EXERCISE AIM: Below are records; reproduce exactly the lines from the one that has "- destruct Hnext as (di' & Hd & Hs)." through the one that has "si ;; mret []", ends included, and nothing more.

RECORD SET:
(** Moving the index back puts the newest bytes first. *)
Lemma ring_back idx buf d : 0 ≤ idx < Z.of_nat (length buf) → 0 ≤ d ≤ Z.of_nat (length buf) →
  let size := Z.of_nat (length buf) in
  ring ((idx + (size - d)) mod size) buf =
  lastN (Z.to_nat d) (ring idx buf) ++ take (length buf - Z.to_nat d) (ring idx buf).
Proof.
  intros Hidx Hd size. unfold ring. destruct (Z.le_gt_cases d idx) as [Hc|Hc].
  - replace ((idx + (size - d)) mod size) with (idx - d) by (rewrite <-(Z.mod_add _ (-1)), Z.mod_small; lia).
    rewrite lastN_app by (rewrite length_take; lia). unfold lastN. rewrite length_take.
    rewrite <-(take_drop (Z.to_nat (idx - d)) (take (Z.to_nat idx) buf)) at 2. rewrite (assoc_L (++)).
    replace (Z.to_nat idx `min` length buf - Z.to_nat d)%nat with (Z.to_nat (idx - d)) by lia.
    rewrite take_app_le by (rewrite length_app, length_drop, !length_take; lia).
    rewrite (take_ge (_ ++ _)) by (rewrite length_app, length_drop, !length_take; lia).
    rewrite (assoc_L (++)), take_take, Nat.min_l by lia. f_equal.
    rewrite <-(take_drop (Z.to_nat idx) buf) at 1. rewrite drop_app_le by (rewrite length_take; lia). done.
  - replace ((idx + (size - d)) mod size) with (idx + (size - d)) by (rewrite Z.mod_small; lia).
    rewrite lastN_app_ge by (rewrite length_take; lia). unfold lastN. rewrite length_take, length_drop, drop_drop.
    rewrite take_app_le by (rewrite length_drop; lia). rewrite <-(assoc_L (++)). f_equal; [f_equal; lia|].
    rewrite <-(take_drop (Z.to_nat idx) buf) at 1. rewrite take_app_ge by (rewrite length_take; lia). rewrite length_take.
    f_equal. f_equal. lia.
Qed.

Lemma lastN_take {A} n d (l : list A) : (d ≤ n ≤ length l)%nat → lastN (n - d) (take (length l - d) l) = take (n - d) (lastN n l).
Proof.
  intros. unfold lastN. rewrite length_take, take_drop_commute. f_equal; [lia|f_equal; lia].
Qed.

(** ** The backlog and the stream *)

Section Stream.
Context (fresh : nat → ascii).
--
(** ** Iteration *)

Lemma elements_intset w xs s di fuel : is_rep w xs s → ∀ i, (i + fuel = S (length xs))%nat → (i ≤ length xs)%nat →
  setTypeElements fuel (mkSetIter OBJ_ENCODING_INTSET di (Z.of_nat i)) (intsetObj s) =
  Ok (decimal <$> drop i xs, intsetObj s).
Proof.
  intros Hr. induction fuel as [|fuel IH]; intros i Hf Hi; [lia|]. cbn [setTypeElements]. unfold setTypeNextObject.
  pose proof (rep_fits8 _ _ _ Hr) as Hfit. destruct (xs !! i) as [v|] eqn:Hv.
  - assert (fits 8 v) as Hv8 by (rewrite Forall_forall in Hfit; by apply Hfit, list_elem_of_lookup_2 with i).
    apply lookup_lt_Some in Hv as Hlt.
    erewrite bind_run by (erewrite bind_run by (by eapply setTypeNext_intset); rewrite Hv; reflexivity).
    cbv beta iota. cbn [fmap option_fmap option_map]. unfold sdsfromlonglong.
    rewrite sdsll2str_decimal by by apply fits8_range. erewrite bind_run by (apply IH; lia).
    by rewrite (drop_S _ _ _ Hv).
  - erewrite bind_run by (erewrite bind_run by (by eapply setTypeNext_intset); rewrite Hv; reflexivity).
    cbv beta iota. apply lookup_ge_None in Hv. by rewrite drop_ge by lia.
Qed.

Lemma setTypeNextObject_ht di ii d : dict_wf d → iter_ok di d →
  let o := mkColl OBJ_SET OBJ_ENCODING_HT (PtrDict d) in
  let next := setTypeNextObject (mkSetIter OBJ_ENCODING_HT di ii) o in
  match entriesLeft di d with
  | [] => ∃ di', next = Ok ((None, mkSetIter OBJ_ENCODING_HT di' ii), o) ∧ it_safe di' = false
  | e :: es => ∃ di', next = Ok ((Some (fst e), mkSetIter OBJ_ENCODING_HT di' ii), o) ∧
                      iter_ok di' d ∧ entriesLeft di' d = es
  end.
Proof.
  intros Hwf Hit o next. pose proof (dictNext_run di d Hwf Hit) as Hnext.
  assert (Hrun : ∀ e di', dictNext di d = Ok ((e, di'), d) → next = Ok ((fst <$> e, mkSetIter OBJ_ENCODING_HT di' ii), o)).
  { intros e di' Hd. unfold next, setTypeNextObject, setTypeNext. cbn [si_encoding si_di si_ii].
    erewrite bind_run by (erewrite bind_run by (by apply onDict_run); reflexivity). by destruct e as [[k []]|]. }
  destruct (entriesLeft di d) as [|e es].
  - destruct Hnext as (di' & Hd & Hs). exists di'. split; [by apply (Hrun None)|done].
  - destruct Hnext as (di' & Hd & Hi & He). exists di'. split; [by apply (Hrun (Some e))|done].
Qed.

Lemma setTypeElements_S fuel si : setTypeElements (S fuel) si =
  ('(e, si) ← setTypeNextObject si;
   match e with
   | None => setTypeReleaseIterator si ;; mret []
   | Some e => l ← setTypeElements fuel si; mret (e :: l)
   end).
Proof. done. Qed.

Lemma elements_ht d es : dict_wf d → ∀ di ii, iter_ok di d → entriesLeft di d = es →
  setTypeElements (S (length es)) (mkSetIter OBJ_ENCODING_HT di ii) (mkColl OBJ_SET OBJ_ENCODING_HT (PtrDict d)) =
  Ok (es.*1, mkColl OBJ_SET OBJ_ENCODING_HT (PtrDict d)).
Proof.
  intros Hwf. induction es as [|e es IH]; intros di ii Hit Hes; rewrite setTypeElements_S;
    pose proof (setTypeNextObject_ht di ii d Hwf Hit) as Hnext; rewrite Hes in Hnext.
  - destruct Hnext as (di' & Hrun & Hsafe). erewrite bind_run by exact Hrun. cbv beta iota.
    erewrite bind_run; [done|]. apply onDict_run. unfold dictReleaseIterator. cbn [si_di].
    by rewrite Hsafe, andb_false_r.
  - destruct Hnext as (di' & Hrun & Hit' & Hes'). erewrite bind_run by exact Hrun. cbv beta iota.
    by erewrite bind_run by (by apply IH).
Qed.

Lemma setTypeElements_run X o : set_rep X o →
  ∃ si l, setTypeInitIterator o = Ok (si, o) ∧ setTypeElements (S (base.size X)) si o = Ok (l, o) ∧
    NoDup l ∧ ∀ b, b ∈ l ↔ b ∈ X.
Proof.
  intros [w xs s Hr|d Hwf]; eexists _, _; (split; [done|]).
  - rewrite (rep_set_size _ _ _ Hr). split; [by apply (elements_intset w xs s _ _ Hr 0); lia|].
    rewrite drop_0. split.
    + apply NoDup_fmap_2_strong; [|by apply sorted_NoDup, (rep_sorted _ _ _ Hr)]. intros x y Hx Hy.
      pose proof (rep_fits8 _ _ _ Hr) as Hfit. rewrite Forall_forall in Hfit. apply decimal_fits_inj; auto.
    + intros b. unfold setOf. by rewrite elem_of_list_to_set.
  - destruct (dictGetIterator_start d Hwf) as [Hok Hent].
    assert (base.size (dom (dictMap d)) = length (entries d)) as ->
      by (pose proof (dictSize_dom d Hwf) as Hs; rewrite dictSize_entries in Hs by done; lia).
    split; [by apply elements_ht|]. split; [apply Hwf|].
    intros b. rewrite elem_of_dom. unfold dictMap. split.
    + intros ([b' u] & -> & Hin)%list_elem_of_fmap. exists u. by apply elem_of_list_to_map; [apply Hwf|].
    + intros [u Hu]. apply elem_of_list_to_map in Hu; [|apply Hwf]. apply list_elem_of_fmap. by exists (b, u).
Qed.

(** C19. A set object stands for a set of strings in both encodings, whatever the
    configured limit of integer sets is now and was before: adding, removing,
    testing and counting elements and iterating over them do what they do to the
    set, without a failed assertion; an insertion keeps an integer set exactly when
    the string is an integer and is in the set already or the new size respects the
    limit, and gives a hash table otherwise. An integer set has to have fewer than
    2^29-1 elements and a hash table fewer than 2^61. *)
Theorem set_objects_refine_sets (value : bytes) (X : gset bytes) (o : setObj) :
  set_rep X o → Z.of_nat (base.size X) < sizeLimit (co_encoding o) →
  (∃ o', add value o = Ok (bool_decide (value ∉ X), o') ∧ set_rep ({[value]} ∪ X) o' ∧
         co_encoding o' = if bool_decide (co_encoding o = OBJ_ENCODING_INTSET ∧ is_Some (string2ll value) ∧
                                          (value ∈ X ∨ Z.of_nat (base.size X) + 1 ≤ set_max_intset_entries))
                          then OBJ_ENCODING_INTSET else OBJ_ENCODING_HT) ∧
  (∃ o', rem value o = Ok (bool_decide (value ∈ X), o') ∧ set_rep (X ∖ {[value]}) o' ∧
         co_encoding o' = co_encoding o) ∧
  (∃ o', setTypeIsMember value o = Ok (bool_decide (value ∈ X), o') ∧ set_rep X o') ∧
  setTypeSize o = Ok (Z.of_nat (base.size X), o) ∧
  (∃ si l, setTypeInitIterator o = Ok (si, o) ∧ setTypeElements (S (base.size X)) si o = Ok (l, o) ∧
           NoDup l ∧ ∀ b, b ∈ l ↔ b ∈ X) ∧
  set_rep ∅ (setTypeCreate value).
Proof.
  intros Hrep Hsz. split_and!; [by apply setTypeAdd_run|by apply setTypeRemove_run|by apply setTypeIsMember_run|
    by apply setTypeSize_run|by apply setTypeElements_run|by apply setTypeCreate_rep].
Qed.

REPLY TO THE TASK:
  - destruct Hnext as (di' & Hd & Hs). exists di'. split; [by apply (Hrun None)|done].
  - destruct Hnext as (di' & Hd & Hi & He). exists di'. split; [by apply (Hrun (Some e))|done].
Qed.

Lemma setTypeElements_S fuel si : setTypeElements (S fuel) si =
  ('(e, si) ← setTypeNextObject si;
   match e with
   | None => setTypeReleaseIterator si ;; mret []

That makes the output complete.